In 1998, NFL linebacker Chris Spielman — an OSU standout who went on to play for the Detroit Lions, Buffalo Bills and the Cleveland Browns — stepped away from an entire NFL season to help his high school sweetheart and wife Stefanie, who was diagnosed with breast cancer while pregnant at the age of 30.

After several recurrences of the disease, she died in November 2009, leaving Chris a single father of four children, then aged 7 to 15 (he’s since remarried and added stepchildren).

Prior to her death, Stefanie became a vocal supporter and fundraiser for breast-cancer research and treatment, with her previously-shy husband as a public partner, something he has continued after her death.

Both the Spielmans turned to their Christian faith for support. Chris, a Catholic, frequently speaks to Catholic and other Christian groups about the importance of faith (learn more at chrisspielman.com).

Having watched his beloved wife suffer and eventually die, Chris — now also an ESPN analyst — has a strong perspective regarding when prayers for healing or deliverance appear to go unanswered. Obviously, the Spielmans included such pleas in their prayers, but while Stefanie did go into remission more than once, the cancer ultimately claimed her life.

Speaking to The Tidings, Chris Spielman emphasized that her death doesn’t mean their prayers weren’t answered, rather that the answer just wasn’t what they were hoping for.

According to Spielman, there comes a point in every person’s life when they have to ask themselves, “Do you really want God’s will in your life or don’t you?”

“If you do, then you have to accept what God has in store, and so I believe that all prayers are answered,” he explained. “If we claim that God’s will for my life or thy will be done, like it is in the Our Father, then we have to accept whatever that answer is to the prayer.”

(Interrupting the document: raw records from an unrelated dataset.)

(** X15: what [replace_method] can return.  Either the lines unchanged, or
    the lines with one block replaced by [new_content]: the block runs from
    a line that holds the start marker, the last such line before its end,
    through a later line that holds the end marker, this line included. *)
Theorem replace_method_shape (lines new_content : list string) :
  replace_method lines start_marker end_marker new_content = lines \/
  exists a b : nat,
    (S a < b)%nat /\ (b <= length lines)%nat /\
    (exists l, lines !! a = Some l /\ str_in start_marker l = true) /\
    (exists l, lines !! (b - 1)%nat = Some l /\ str_in end_marker l = true) /\
    (forall j l, (a < j < b)%nat -> lines !! j = Some l -> str_in start_marker l = false) /\
    replace_method lines start_marker end_marker new_content
      = firstn a lines ++ new_content ++ skipn b lines /\
    length (replace_method lines start_marker end_marker new_content)
      = (length lines - (b - a) + length new_content)%nat.
Proof.
  unfold replace_method.
  destruct (find_markers start_marker end_marker lines 0 (-1)) as [s e] eqn:E.
  destruct (find_markers_spec lines [] (-1) s e E (or_introl eq_refl))
    as [->|(a & b & -> & -> & Hab & Hb & Hs & He & Hmid)].
  - left. now rewrite orb_true_r.
  - right. cbn [app] in *. exists a, b.
    split; [exact Hab|]. split; [exact Hb|]. split; [exact Hs|]. split; [exact He|].
    split; [exact Hmid|].
    replace ((Z.of_nat a =? -1) || (Z.of_nat b =? -1)) with false
      by (symmetry; apply orb_false_iff; split; apply Z.eqb_neq; lia).
    unfold list_to, list_from. rewrite !slice_bound_in, !Nat2Z.id by lia.
    split; [reflexivity|].
    rewrite !length_app, length_take, length_drop. lia.
Qed.

Lemma find_markers_app_no_start (pre rest : list string) (i : Z) :
  Forall (fun line => str_in start_marker line = false) pre ->
  find_markers start_marker end_marker (pre ++ rest) i (-1)
    = find_markers start_marker end_marker rest (i + Z.of_nat (length pre)) (-1).
Proof.
  intros H. revert i. induction H as [|line pre Hline _ IH]; intros i; cbn [app length].
  - f_equal. lia.
  - cbn [find_markers]. rewrite Hline. cbn. rewrite IH. f_equal. lia.
Qed.

Lemma find_markers_app_plain (mid rest : list string) (i start_idx : Z) :
  Forall (fun line => str_in start_marker line = false /\
                      str_in end_marker line = false) mid ->
  find_markers start_marker end_marker (mid ++ rest) i start_idx
    = find_markers start_marker end_marker rest (i + Z.of_nat (length mid)) start_idx.
Proof.
  intros H. revert i. induction H as [|line mid [Hs He] _ IH]; intros i; cbn [app length].
  - f_equal. lia.
  - cbn [find_markers]. rewrite Hs, He, andb_false_r. cbn [andb]. rewrite IH. f_equal. lia.
Qed.

(** X16: the usual case of [replace_method].  When the first line holding
    the start marker is followed, after lines holding neither marker, by a
    line holding the end marker and not the start marker, the lines from the
    former through the latter are replaced by [new_content]: the end-marker
    line goes too, everything before and after stays. *)
Theorem replace_method_block (pre mid post new_content : list string)
    (first last : string) :
  Forall (fun line => str_in start_marker line = false) pre ->
  str_in start_marker first = true ->
  Forall (fun line => str_in start_marker line = false /\
                      str_in end_marker line = false) mid ->
  str_in end_marker last = true ->
  str_in start_marker last = false ->
  replace_method (pre ++ [first] ++ mid ++ [last] ++ post)
    start_marker end_marker new_content
    = pre ++ new_content ++ post.
Proof.
  intros Hpre Hfirst Hmid Hlast Hlast'. unfold replace_method.
  rewrite find_markers_app_no_start by exact Hpre.
  cbn [app find_markers]. rewrite Hfirst.
  rewrite Z.ltb_irrefl, andb_false_r.
  rewrite find_markers_app_plain by exact Hmid.
  cbn [app find_markers]. rewrite Hlast', Hlast.
  replace (negb (0 + Z.of_nat (length pre) =? -1)) with true
    by (symmetry; apply negb_true_iff, Z.eqb_neq; lia).
  replace (0 + Z.of_nat (length pre) <? 0 + Z.of_nat (length pre) + 1 + Z.of_nat (length mid))
    with true by (symmetry; apply Z.ltb_lt; lia).
  cbn [andb].
  replace ((0 + Z.of_nat (length pre) =? -1)
           || (0 + Z.of_nat (length pre) + 1 + Z.of_nat (length mid) + 1 =? -1))
    with false by (symmetry; apply orb_false_iff; split; apply Z.eqb_neq; lia).
  unfold list_to, list_from.
  assert (Hlen : length (pre ++ first :: mid ++ last :: post)
                 = (length pre + 1 + length mid + 1 + length post)%nat).
  { rewrite length_app. cbn [length]. rewrite length_app. cbn [length]. lia. }
  rewrite !slice_bound_in by (rewrite Hlen; lia).
  replace (Z.to_nat (0 + Z.of_nat (length pre))) with (length pre) by lia.
  rewrite take_app_length. f_equal. f_equal.
  replace (pre ++ first :: mid ++ last :: post)
    with ((pre ++ first :: mid ++ [last]) ++ post)
    by (rewrite <- !app_assoc; cbn; rewrite <- !app_assoc; reflexivity).
  replace (Z.to_nat (0 + Z.of_nat (length pre) + 1 + Z.of_nat (length mid) + 1))
    with (length (pre ++ first :: mid ++ [last]))
    by (rewrite !length_app; cbn [length]; rewrite length_app; cbn [length]; lia).
  apply drop_app_length.
Qed.

End ReplaceMethodShape.

Lemma replace_method_unchanged_witness :
  ReplaceSkeleton.replace_method
    ["void A()"%string; "void End()"%string; "}"%string]
    "void Start()" "void End()" ["new"%string]
  = ["void A()"%string; "void End()"%string; "}"%string].
Proof.
  apply (replace_method_unchanged "void Start()" "void End()").
  left. repeat constructor.
Defined.

Lemma replace_method_block_witness :
  ReplaceSkeleton.replace_method
    (["using X;"%string] ++ ["void Start()"%string] ++ ["{"%string; "}"%string]
       ++ ["void End()"%string] ++ ["{ }"%string])
    "void Start()" "void End()" ["void New()"%string; "{ }"%string]
  = ["using X;"%string] ++ ["void New()"%string; "{ }"%string] ++ ["{ }"%string].
Proof.
  apply (replace_method_block "void Start()" "void End()").
  - repeat constructor.
  - reflexivity.
  - repeat constructor.
  - reflexivity.
  - reflexivity.
Defined.

(** ** [main] of replace_skeleton.py *)

(** X17: [main] fails with [FileNotFoundError], writing nothing, when one of
    its three files is missing.  When all are there and no line of the
    factory file holds either start marker, it writes the factory file back
    with the text it had. *)
Theorem skeleton_main_unchanged (fs : gmap string string) :
  (fs !! ReplaceSkeleton.factory_path = None \/
   fs !! ReplaceSkeleton.skeleton_path = None \/
   fs !! ReplaceSkeleton.skeleton_lord_path = None ->
   ReplaceSkeleton.main fs = (fs, Raise FileNotFoundError)) /\
  (forall text,
     fs !! ReplaceSkeleton.factory_path = Some text ->
     is_Some (fs !! ReplaceSkeleton.skeleton_path) ->
     is_Some (fs !! ReplaceSkeleton.skeleton_lord_path) ->
     Forall (fun line => str_in ReplaceSkeleton.skeleton_start line = false /\
                         str_in ReplaceSkeleton.skeleton_lord_start line = false)
       (readlines text) ->
     ReplaceSkeleton.main fs = (<[ReplaceSkeleton.factory_path := text]> fs, Ok tt)).
Proof.
  split.
  - intros Hmiss. unfold ReplaceSkeleton.main.
    destruct (fs !! ReplaceSkeleton.factory_path); [|reflexivity].
    destruct (fs !! ReplaceSkeleton.skeleton_path); [|reflexivity].
    destruct (fs !! ReplaceSkeleton.skeleton_lord_path); [|reflexivity].
    destruct Hmiss as [H|[H|H]]; discriminate.
  - intros text Htext [sk Hsk] [ld Hld] Hlines. unfold ReplaceSkeleton.main.
    rewrite Htext, Hsk, Hld.
    rewrite (replace_method_no_start ReplaceSkeleton.skeleton_start)
      by (eapply Forall_impl; [exact Hlines|]; cbn beta; tauto).
    rewrite (replace_method_no_start ReplaceSkeleton.skeleton_lord_start)
      by (eapply Forall_impl; [exact Hlines|]; cbn beta; tauto).
    now rewrite readlines_writelines.
Qed.

(** ** replace_slime.py *)

Lemma string_app_inv (a b c d : string) :
  String.append a b = String.append c d ->
  (String.length c <= String.length a)%nat ->
  exists m, a = String.append c m /\ d = String.append m b.
Proof.
  revert a. induction c as [|x c IH]; intros a H Hlen.
  - exists a. simpl in *. auto.
  - destruct a as [|y a]; [simpl in Hlen; lia|].
    simpl in H. injection H as -> H.
    destruct (IH a H ltac:(simpl in Hlen; lia)) as (m & -> & ->).
    now exists m.
Qed.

Spielman also spoke about surrendering to the will of God, which is especially difficult for Americans — and, in particular, professional athletes — whose ethos is built on rugged individualism and never giving up.

Thinking about that, Spielman cited passages 2 Corinthians 12:8-10:

“Three times, I begged the Lord about this, that it might leave me, but he said to me, ‘My grace is sufficient for you, for power is made perfect in weakness.’ I will rather boast most gladly of my weaknesses, in order that the power of Christ may dwell with me. Therefore, I am content with weaknesses, insults, hardships, persecutions, and constraints, for the sake of Christ, for when I am weak, then I am strong.”

“We have to trust in God,” said Spielman, “and surrender to God whatever we have, whether it’s our burdens or our joys, and trust God with those.

“I really become the strongest person in the world by becoming weak and surrendering to God. I don’t know if that makes sense to you, but it does to me, in my mind.”

In the NFL, there are plenty of openly religious players, and expressions of faith are common on the field, though the TV networks may try to cut away from them. On Nov. 1, when Seattle Seahawk Ricardo Lockette suffered a neck injury in a game against the Dallas Cowboys, players from both sides could fleetingly be seen taking a knee and praying for him.

On the other side, a Washington State high school football coach was suspended for leading silent on-field prayers with teams after games. In the wake of the Nov. 13 terror attack in France, New Orleans Saints player Benjamin Watson tweeted on Nov. 16:

“As a nation we have collectively prayed for Paris this week. Yet as a nation we suspend a football coach for praying after a game. We must choose.”

But Spielman knows the ultimate outcome of disputes like this, saying, “God is always victorious and will be victorious. He was in the beginning, and he is now. If you’re a believer in the Bible, you believe He’s victorious in the end.

“You just keep doing what you’re doing. You stand up for religious freedom, but the people on the other side are fighting a losing battle. They just don’t know it.”